- Sherman Township, Michigan Location within the state of Michigan Sherman Township, Michigan Sherman Township, Michigan (the United States)
- Coordinates: 43°31′1″N 85°51′49″W﻿ / ﻿43.51694°N 85.86361°W
- Country: United States
- State: Michigan
- County: Newaygo

Area
- • Total: 35.8 sq mi (92.8 km^{2})
- • Land: 34.6 sq mi (89.7 km^{2})
- • Water: 1.2 sq mi (3.2 km^{2})
- Elevation: 863 ft (263 m)

Population (2020)
- • Total: 2,105
- • Density: 60.8/sq mi (23.5/km^{2})
- Time zone: UTC-5 (Eastern (EST))
- • Summer (DST): UTC-4 (EDT)
- FIPS code: 26-73260
- GNIS feature ID: 1627076
- Website: https://shermantownship.org/

= Sherman Township, Newaygo County, Michigan =

Sherman Township is a civil township of Newaygo County in the U.S. state of Michigan. The population was 2,105 at the 2020 census.

==Geography==
According to the United States Census Bureau, the township has a total area of 35.8 square miles (92.8 km^{2}), of which 34.6 square miles (89.7 km^{2}) is land and 1.2 square miles (3.2 km^{2}) (3.40%) is water.

==Demographics==
As of the census of 2000, there were 2,159 people, 749 households, and 558 families residing in the township. The population density was 62.4 PD/sqmi. There were 997 housing units at an average density of 28.8 /sqmi. The racial makeup of the township was 96.85% White, 0.60% African American, 0.97% Native American, 0.74% from other races, and 0.83% from two or more races. Hispanic or Latino of any race were 2.08% of the population.

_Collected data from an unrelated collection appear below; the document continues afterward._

(** X19. In every world that the service reaches, no write deletes,
    moves or renames a try-on record: a record stored after some write
    is still stored, at the same place, after every later write, with
    the same id, name, image urls, measurements, style and creation
    time. *)
Theorem records_kept w (i j : nat) di dj :
  reachable open_image w ->
  (i <= j)%nat -> journal w !! i = Some di -> journal w !! j = Some dj ->
  kept di dj.
Proof.
  intros Hr. revert i j di dj. change (ordered_kept (journal w)).
  induction Hr as [|o w Hr IH Hf].
  - intros i j di dj _ Hi. done.
  - pose proof (reachable_ok open_image w Hr) as (_ & _ & Hs).
    assert (forall d0, last (journal w) = Some d0 -> d0 = db w) as Hlast.
    { intros d0 Hl. unfold in_sync in Hs. by rewrite Hl in Hs. }
    destruct o; simpl; try done.
    + apply ordered_kept_snoc; [done|]. intros d0 ->%Hlast.
      intros k record Hk. simpl. eauto.
    + destruct (valid request) eqn:Hv.
      * destruct (generate_tryon_writes open_image e request w Hv (Hf Hv))
          as (rf & Hrf & _ & ->).
        change (journal w ++ [?a; ?b]) with (journal w ++ [a] ++ [b]).
        rewrite (assoc_L (++)).
        apply ordered_kept_snoc; [apply ordered_kept_snoc; [done|]|].
        -- intros d0 ->%Hlast. destruct (db w) as [c sc].
           apply kept_inserted.
        -- intros d0. rewrite last_snoc. intros [= <-].
           by apply kept_final.
      * destruct (generate_tryon_invalid open_image e request w Hv)
          as (msg & -> & _). done.
Qed.

(** X20. In every world that the service reaches, the ids of the
    stored try-on records are pairwise distinct: the record that a
    reader finds under an id is the only one with that id. *)
Theorem unique_ids w :
  reachable open_image w -> NoDup (stored_ids (db w)).
Proof.
  unfold stored_ids. induction 1 as [|o w Hr IH Hf]; [constructor|].
  destruct o; simpl; try done.
  destruct (valid request) eqn:Hv.
  - destruct (generate_tryon_writes open_image e request w Hv (Hf Hv))
      as (rf & Hrf & -> & _). simpl.
    rewrite fmap_app. apply NoDup_app. split; [done|]. split.
    + intros v Hv1 Hv2. simpl in Hv2. apply list_elem_of_singleton in Hv2.
      rewrite dict_lookup_id in Hv2. subst v.
      apply (find_one_None_ids _ _ (Hf Hv)).
      by destruct Hrf as [->|(img & fb & ->)].
    + apply NoDup_singleton.
  - destruct (generate_tryon_invalid open_image e request w Hv)
      as (msg & -> & _). done.
Qed.

End Keeping.

(** ** The generation and what it leaves *)

Section Generation.

Context {image : Type} (open_image : string -> option image).

(** X21. [generate_virtual_tryon] succeeds exactly when both payloads
    decode and the answer of the job holds a first image with a url;
    the success then carries that url and the feedback sentence of the
    style. *)
Theorem generation_succeeds_iff e request w url fb :
  (generate_virtual_tryon open_image e
     (TryOnRequest.user_image request) (TryOnRequest.clothing_image request)
     (TryOnRequest.measurements request) (TryOnRequest.style request)
     (TryOnRequest.name request) w).2 = GenSuccess url fb
  <-> is_Some (base64_to_pil open_image (TryOnRequest.user_image request))
      /\ is_Some (base64_to_pil open_image
                    (TryOnRequest.clothing_image request))
      /\ (exists first rest,
            fal_client e "fal-ai/flux/dev" (job_arguments request)
            = FalReturns (FalDict (Some (first :: rest)))
            /\ first !! "url" = Some url)
      /\ fb = "Virtual try-on generated successfully for "
              +:+ TryOnRequest.style request +:+ " style!".
Proof.
  split.
  - intros Hg.
    destruct (generate_virtual_tryon _ _ _ _ _ _ _ _) as [w' g] eqn:Heq.
    simpl in Hg. subst g.
    destruct (generate_virtual_tryon_success open_image _ _ _ _ _ _ Heq)
      as [Hfal Hfb].
    unfold generate_virtual_tryon in Heq.
    destruct (bool_decide (is_Some (base64_to_pil open_image
                                      (TryOnRequest.user_image request))))
      eqn:Hu; [|done].
    destruct (bool_decide (is_Some (base64_to_pil open_image
                                      (TryOnRequest.clothing_image request))))
      eqn:Hc; [|done].
    apply bool_decide_eq_true_1 in Hu, Hc. done.
  - intros (Hu & Hc & (first & rest & Hfal & Hurl) & ->).
    rewrite (generate_virtual_tryon_decoded open_image e request w Hu Hc).
    simpl. unfold job_result. by rewrite Hfal, Hurl.
Qed.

There were 749 households, out of which 34.0% had children under the age of 18 living with them, 62.3% were married couples living together, 8.1% had a female householder with no husband present, and 25.5% were non-families. 21.9% of all households were made up of individuals, and 9.1% had someone living alone who was 65 years of age or older. The average household size was 2.71 and the average family size was 3.14.

In the township the population was spread out, with 27.2% under the age of 18, 7.3% from 18 to 24, 24.3% from 25 to 44, 23.7% from 45 to 64, and 17.5% who were 65 years of age or older. The median age was 39 years. For every 100 females, there were 89.4 males. For every 100 females age 18 and over, there were 87.8 males.

The median income for a household in the township was $40,163, and the median income for a family was $46,736. Males had a median income of $37,063 versus $22,500 for females. The per capita income for the township was $16,195. About 7.6% of families and 10.2% of the population were below the poverty line, including 12.2% of those under age 18 and 3.7% of those age 65 or over.